For the listing below, return the line containing "(** ** Bytes *)", the line containing "None => x00", and all lines in between, exactly as written and nothing else.

──────── RECORDS SHOWN ────────

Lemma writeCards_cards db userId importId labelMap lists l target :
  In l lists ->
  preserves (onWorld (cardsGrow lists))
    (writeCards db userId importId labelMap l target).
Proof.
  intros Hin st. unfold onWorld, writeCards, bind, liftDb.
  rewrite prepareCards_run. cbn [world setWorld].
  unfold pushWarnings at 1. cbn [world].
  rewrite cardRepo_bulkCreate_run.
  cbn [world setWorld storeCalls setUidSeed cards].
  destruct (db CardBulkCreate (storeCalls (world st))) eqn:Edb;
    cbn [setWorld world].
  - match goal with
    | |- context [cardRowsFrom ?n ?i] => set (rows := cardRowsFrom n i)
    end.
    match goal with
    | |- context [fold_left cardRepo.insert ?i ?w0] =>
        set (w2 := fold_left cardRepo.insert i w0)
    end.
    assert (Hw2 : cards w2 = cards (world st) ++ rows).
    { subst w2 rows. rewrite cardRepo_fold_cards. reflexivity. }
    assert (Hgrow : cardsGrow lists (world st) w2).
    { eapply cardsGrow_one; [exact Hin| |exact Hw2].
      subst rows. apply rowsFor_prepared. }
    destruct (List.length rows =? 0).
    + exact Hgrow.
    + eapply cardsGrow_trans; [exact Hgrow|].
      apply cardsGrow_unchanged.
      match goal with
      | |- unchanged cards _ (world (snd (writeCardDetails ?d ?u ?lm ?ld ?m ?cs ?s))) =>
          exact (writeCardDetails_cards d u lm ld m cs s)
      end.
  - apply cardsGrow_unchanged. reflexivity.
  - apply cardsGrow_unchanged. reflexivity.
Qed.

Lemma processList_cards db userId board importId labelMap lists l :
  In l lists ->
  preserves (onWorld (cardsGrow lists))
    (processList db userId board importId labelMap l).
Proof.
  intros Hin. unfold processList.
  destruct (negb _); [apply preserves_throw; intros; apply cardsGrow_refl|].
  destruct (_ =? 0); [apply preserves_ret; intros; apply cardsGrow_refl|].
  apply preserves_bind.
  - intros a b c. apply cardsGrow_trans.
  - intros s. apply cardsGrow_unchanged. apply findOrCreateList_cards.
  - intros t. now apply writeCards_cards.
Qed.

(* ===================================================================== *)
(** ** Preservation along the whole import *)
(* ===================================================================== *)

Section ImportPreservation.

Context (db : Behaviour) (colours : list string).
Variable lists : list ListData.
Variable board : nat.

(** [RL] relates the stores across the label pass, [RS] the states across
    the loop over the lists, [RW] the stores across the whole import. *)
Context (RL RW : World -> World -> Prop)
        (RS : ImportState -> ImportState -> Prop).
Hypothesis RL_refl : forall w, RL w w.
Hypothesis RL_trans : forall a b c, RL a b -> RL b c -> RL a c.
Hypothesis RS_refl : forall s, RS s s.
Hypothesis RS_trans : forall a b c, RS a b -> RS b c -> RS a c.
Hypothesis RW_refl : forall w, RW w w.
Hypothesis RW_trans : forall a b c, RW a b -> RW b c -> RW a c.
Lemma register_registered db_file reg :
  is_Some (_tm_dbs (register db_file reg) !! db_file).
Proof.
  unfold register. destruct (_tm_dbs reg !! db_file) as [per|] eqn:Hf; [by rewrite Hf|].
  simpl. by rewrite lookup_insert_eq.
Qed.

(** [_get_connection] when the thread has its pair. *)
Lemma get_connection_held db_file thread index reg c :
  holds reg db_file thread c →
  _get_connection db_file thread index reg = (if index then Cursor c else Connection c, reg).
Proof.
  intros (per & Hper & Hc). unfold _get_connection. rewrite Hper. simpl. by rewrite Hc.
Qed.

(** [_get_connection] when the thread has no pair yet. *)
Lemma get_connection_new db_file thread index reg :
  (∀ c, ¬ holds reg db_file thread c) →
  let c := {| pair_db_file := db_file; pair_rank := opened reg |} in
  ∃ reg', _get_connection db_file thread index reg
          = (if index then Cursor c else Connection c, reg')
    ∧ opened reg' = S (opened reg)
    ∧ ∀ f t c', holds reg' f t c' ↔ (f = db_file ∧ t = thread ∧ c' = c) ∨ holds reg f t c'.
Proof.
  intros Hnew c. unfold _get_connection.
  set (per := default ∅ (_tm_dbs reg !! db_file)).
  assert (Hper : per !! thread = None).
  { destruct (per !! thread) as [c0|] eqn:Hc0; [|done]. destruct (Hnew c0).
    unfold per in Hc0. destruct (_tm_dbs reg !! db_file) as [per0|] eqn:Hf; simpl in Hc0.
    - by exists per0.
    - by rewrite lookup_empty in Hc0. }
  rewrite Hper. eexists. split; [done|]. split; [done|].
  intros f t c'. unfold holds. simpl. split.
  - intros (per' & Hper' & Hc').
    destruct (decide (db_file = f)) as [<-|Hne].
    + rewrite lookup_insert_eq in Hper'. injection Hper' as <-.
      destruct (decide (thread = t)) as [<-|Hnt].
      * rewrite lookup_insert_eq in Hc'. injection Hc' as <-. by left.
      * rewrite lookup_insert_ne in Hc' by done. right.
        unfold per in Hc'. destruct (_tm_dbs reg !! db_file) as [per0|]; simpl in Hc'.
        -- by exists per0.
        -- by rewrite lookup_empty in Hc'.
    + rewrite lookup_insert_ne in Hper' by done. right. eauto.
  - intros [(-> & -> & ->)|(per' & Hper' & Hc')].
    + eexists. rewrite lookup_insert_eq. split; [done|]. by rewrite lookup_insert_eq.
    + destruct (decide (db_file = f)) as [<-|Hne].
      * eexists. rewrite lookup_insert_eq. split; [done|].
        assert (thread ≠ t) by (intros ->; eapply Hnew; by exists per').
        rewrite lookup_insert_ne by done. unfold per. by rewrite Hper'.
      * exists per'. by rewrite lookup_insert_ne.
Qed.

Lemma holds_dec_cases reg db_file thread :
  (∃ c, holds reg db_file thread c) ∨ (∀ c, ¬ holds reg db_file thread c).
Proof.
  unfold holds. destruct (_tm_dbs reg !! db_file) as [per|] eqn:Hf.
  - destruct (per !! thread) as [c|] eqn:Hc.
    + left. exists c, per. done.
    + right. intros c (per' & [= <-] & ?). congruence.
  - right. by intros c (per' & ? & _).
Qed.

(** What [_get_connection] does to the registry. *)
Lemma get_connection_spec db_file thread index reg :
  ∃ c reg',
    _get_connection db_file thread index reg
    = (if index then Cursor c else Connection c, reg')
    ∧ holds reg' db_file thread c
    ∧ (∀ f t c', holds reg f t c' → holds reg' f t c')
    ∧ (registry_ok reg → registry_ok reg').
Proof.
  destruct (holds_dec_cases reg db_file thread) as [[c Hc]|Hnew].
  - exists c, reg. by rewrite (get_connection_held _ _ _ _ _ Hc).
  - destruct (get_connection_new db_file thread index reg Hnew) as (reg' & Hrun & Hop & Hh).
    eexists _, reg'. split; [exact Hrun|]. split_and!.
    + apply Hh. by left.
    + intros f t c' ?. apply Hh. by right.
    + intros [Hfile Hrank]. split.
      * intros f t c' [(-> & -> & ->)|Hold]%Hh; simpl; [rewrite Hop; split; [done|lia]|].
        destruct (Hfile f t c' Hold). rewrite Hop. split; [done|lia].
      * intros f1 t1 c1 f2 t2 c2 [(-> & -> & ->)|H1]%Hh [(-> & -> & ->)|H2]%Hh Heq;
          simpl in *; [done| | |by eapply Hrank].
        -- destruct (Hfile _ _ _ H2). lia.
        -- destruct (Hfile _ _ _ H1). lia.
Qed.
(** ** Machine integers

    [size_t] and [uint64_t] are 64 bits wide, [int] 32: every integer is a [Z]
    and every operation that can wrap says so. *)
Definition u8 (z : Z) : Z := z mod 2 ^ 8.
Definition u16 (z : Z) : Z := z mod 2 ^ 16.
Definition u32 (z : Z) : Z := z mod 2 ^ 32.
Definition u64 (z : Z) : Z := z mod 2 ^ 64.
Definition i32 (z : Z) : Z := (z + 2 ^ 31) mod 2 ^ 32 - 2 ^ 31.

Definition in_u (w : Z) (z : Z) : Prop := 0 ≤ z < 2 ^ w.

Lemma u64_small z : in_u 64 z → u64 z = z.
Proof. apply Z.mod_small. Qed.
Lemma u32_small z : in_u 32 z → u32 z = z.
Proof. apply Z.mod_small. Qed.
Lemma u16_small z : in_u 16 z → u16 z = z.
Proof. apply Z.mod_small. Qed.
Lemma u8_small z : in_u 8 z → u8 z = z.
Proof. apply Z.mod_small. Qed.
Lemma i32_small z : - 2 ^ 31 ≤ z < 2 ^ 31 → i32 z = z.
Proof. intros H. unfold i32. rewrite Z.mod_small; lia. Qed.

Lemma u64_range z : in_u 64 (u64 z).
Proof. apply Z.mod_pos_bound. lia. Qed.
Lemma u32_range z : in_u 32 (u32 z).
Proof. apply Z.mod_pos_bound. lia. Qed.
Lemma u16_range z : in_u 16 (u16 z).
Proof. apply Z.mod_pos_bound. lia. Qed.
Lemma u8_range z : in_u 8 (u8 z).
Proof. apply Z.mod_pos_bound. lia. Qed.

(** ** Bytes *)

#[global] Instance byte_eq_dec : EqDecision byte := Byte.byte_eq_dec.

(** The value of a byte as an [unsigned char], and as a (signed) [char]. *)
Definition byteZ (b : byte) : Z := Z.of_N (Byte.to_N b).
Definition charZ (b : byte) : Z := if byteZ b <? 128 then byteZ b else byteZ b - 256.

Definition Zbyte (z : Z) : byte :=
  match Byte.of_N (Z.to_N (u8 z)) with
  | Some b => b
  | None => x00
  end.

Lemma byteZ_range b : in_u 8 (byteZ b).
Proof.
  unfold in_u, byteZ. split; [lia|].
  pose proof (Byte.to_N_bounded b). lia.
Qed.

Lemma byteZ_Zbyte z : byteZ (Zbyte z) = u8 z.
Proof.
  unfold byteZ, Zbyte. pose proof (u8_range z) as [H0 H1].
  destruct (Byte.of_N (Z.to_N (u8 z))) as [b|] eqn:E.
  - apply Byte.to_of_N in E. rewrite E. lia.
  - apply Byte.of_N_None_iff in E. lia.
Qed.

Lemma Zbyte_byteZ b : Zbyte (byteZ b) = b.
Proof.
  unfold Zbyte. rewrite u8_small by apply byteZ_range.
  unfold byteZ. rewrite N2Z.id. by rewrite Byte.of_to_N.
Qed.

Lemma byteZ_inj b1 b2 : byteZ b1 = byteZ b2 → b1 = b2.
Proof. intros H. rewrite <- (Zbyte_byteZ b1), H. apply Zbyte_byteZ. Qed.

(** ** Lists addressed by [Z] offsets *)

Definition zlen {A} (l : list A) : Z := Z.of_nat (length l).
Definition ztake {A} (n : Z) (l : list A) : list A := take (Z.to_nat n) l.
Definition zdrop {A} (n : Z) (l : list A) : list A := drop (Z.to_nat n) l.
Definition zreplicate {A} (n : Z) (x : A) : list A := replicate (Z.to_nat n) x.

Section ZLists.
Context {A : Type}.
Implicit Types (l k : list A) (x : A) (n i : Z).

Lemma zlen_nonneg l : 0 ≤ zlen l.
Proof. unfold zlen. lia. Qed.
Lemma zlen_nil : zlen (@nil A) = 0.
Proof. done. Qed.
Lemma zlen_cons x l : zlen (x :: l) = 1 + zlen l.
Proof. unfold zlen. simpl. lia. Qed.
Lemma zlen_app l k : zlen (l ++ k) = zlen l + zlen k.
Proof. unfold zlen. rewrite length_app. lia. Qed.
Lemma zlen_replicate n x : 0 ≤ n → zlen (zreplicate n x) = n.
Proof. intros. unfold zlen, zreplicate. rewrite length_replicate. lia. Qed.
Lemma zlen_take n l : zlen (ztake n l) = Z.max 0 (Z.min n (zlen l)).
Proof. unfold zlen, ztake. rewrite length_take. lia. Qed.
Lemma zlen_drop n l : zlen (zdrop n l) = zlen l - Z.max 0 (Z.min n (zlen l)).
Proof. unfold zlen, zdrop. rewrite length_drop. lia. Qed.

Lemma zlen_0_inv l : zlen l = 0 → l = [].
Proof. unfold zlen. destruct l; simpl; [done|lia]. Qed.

────────

TASK OUTPUT |
(** ** Bytes *)

#[global] Instance byte_eq_dec : EqDecision byte := Byte.byte_eq_dec.

(** The value of a byte as an [unsigned char], and as a (signed) [char]. *)
Definition byteZ (b : byte) : Z := Z.of_N (Byte.to_N b).
Definition charZ (b : byte) : Z := if byteZ b <? 128 then byteZ b else byteZ b - 256.

Definition Zbyte (z : Z) : byte :=
  match Byte.of_N (Z.to_N (u8 z)) with
  | Some b => b
  | None => x00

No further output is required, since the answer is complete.